### Problem requirements
Using the records below, give again exactly the lines from the line that contains "(* ===== verification/RunsSpec.v ===== *)" through the line that contains "(** The text", both ends included, and only those.

[Stored dataset items]
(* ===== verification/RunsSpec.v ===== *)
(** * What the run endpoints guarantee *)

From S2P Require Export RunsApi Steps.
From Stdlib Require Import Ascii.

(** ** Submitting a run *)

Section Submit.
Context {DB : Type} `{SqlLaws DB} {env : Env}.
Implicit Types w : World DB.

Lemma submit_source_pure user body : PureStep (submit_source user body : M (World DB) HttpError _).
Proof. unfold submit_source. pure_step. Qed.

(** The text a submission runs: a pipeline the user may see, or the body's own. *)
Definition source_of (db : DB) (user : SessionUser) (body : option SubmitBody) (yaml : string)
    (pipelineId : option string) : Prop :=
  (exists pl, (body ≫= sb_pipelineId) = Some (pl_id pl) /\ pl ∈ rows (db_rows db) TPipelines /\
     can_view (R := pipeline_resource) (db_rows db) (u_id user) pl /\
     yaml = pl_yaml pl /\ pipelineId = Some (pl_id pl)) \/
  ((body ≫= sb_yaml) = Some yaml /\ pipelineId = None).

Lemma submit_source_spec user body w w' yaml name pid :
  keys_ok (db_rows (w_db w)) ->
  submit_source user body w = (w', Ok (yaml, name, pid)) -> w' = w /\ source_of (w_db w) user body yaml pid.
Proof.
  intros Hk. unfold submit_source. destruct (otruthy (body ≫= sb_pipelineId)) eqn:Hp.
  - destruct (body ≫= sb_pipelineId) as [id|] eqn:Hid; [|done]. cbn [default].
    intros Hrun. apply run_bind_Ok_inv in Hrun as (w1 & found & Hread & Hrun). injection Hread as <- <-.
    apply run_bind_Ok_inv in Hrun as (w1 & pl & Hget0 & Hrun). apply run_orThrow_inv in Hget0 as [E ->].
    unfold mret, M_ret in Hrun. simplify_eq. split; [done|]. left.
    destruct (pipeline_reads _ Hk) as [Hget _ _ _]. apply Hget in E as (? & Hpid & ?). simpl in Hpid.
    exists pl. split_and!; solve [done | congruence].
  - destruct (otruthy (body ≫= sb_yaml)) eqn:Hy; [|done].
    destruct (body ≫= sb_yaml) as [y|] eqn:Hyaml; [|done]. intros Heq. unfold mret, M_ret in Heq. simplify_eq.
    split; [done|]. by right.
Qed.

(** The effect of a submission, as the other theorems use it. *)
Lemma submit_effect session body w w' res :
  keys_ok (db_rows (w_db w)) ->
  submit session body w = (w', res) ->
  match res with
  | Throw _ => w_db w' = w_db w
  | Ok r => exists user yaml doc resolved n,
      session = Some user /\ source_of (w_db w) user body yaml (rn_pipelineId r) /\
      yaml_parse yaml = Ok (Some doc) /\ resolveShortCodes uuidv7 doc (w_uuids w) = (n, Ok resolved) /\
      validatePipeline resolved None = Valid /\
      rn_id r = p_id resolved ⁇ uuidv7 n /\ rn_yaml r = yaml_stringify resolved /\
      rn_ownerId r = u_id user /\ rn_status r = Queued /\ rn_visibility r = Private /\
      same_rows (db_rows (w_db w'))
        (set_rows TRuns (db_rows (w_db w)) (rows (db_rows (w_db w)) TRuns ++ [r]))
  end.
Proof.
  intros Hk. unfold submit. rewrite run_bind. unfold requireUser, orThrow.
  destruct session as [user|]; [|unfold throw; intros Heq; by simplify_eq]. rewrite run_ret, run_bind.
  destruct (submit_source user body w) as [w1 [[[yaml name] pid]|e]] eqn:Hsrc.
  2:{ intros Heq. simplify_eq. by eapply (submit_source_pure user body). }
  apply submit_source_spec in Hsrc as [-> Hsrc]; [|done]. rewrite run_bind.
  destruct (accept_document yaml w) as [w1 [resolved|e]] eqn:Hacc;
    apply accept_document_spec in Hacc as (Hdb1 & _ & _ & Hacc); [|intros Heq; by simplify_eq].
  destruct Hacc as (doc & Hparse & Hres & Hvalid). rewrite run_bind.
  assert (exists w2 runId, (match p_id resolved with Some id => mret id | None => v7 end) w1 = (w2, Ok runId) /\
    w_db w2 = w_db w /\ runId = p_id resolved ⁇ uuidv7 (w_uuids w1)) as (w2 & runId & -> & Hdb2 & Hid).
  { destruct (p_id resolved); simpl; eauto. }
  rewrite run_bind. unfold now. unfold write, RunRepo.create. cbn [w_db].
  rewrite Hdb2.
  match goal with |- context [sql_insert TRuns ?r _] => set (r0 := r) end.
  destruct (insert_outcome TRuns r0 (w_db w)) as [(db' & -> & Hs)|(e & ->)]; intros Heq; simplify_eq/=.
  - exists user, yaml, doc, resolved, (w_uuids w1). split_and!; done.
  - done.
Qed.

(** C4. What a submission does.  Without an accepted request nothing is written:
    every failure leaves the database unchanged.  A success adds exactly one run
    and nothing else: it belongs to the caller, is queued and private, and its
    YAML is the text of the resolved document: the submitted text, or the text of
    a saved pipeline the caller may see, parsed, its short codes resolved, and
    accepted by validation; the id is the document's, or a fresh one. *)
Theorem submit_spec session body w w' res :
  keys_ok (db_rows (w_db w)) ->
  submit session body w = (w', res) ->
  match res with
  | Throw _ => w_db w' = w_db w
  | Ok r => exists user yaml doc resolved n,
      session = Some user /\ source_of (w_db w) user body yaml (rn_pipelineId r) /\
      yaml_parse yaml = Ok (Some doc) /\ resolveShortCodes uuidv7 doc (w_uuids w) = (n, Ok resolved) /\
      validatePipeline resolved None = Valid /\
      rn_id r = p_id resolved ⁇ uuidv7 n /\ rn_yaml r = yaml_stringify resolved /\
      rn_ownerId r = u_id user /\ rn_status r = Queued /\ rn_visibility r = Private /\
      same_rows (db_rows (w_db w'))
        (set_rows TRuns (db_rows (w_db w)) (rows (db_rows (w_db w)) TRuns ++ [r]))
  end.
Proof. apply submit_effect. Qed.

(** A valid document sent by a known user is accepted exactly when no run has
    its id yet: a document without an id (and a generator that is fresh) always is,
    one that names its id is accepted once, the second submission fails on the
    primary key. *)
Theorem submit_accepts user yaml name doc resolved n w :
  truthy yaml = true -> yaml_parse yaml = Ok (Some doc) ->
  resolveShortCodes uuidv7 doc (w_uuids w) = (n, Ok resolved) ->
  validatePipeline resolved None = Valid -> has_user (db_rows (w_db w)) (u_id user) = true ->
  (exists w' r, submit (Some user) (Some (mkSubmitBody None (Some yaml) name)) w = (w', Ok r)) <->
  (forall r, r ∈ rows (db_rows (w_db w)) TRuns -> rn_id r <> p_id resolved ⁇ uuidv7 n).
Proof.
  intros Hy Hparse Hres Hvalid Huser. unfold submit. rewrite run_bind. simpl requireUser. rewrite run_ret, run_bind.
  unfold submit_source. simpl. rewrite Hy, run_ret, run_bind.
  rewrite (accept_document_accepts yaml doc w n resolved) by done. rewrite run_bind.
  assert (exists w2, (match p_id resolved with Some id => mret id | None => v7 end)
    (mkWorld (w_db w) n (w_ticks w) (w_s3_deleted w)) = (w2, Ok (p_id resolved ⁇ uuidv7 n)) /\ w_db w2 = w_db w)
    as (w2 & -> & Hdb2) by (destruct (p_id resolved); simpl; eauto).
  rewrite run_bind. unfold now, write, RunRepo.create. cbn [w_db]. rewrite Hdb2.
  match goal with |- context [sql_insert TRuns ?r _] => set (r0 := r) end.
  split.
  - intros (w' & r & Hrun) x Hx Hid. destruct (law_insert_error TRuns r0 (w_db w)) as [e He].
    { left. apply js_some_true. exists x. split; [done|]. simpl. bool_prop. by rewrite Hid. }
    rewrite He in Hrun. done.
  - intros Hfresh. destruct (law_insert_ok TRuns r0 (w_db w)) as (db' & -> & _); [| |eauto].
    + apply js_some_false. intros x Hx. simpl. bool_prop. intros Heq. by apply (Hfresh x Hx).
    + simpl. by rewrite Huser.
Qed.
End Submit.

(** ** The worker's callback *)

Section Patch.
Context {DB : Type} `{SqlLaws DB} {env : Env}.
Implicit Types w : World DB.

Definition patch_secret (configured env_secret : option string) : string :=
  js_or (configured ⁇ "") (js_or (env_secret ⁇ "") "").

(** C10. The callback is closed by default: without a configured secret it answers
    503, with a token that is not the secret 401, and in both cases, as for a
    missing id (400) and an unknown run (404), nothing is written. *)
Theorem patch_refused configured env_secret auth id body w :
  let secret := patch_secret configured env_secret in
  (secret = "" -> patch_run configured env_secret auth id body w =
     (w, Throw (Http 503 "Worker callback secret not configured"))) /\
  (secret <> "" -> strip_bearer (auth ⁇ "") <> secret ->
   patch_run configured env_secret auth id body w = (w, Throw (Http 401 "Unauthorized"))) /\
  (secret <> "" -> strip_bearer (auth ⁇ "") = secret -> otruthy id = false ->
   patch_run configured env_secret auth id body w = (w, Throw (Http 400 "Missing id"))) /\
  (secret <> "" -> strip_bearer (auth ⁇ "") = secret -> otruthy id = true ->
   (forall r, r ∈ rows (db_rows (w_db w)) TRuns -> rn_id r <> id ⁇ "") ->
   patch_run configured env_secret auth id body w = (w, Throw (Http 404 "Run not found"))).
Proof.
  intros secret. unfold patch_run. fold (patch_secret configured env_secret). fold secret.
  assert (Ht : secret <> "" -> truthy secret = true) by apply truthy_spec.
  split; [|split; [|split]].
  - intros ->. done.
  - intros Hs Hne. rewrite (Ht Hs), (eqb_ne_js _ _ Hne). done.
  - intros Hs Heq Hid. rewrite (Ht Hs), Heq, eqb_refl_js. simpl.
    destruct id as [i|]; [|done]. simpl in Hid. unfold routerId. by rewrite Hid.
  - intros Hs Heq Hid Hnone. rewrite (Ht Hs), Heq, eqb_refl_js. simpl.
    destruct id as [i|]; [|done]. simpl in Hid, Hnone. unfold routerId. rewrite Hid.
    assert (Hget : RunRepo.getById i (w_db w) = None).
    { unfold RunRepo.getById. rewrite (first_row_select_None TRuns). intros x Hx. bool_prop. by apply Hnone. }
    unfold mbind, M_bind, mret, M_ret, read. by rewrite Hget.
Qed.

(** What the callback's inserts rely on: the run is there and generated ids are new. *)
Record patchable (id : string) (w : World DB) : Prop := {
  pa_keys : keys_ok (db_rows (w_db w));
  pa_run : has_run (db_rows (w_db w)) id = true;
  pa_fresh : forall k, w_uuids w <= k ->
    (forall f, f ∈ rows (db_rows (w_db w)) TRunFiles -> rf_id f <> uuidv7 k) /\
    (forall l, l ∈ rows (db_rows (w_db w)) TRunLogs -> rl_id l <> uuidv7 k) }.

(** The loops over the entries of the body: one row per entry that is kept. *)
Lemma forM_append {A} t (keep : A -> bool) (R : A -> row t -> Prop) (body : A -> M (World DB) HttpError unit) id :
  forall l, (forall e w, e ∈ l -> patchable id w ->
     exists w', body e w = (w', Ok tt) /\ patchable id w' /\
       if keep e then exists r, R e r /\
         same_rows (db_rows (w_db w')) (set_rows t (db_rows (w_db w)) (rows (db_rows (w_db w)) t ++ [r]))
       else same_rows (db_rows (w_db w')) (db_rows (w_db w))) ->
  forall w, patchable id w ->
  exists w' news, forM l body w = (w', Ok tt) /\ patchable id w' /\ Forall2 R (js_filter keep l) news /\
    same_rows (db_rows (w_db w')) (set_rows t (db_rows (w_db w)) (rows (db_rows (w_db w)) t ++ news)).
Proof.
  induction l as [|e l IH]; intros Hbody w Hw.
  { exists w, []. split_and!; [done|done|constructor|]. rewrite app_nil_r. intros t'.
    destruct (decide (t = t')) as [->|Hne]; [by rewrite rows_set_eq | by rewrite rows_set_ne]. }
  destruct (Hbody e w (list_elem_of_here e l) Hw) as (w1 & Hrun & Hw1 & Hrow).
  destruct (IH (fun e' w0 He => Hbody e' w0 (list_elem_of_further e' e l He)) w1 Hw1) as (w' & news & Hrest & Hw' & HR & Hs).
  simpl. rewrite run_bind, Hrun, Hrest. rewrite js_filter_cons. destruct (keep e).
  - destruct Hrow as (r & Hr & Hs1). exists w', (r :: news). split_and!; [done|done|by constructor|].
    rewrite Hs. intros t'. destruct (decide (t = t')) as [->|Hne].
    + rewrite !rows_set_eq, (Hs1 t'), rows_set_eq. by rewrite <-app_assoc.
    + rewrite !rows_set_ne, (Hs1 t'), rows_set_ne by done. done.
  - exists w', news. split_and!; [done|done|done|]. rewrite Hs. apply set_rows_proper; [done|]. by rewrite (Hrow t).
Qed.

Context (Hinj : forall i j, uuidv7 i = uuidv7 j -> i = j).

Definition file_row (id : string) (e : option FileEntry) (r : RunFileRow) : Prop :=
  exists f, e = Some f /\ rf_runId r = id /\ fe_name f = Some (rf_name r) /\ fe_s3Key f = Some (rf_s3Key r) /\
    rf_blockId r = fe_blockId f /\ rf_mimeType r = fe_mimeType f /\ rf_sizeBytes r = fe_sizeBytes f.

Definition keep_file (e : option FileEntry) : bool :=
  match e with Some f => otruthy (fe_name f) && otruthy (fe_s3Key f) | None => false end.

* * *

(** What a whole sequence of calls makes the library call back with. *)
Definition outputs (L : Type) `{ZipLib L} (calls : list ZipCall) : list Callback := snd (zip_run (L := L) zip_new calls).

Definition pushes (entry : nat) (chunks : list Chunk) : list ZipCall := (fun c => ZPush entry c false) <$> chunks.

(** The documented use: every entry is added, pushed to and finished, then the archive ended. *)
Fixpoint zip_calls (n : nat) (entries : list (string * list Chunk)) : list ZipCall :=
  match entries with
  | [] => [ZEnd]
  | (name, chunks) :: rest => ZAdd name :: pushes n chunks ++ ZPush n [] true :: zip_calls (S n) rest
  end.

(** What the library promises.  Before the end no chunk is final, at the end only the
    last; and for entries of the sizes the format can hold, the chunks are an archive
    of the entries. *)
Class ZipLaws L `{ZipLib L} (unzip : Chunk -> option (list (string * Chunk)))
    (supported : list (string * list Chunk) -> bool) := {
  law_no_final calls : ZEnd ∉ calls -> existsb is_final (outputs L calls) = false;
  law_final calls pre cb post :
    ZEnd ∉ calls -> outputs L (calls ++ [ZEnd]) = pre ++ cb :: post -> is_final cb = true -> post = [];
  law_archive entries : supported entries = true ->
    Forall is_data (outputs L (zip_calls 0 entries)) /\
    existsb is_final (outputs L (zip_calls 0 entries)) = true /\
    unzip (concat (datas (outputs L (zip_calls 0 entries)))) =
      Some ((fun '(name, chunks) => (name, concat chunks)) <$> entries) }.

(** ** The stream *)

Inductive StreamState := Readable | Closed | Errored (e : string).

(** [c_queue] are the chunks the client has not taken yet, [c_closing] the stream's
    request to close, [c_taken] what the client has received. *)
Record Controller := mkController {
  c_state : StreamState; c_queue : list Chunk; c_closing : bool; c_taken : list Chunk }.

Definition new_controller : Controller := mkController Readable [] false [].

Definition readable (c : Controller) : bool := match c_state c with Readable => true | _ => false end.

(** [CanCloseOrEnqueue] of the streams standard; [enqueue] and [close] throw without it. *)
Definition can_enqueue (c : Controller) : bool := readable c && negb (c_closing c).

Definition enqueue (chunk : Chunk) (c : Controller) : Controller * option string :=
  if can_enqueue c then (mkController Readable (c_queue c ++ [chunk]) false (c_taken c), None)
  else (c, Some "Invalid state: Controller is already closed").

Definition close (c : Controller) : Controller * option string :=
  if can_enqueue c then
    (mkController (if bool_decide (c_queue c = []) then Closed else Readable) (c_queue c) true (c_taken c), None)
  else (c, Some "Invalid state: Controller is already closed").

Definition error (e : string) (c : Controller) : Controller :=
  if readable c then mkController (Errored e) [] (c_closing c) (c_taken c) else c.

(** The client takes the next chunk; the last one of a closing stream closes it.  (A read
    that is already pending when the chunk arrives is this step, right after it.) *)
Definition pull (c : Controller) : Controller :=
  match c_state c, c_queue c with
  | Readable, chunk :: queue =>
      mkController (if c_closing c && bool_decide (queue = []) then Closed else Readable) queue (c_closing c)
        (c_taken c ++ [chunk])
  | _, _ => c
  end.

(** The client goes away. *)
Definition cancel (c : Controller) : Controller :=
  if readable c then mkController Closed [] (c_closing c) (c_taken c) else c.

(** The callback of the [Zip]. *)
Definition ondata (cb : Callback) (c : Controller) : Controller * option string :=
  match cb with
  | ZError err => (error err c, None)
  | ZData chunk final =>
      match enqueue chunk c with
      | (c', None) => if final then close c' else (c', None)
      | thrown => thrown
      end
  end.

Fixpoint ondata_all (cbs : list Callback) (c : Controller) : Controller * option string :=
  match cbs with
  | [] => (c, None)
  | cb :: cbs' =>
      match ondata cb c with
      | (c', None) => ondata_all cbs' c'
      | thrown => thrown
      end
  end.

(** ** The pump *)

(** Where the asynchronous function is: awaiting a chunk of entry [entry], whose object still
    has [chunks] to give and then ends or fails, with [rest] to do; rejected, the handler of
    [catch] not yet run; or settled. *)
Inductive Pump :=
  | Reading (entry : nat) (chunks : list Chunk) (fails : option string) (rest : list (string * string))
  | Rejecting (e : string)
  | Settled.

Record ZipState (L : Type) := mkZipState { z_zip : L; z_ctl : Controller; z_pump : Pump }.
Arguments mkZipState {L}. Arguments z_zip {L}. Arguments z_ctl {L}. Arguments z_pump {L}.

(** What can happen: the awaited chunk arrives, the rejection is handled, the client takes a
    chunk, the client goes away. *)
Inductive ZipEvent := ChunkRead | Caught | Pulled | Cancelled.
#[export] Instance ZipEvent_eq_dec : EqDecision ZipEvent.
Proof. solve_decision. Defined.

### Finished exercise
(* ===== verification/RunsSpec.v ===== *)
(** * What the run endpoints guarantee *)

From S2P Require Export RunsApi Steps.
From Stdlib Require Import Ascii.

(** ** Submitting a run *)

Section Submit.
Context {DB : Type} `{SqlLaws DB} {env : Env}.
Implicit Types w : World DB.

Lemma submit_source_pure user body : PureStep (submit_source user body : M (World DB) HttpError _).
Proof. unfold submit_source. pure_step. Qed.

(** The text a submission runs: a pipeline the user may see, or the body's own. *)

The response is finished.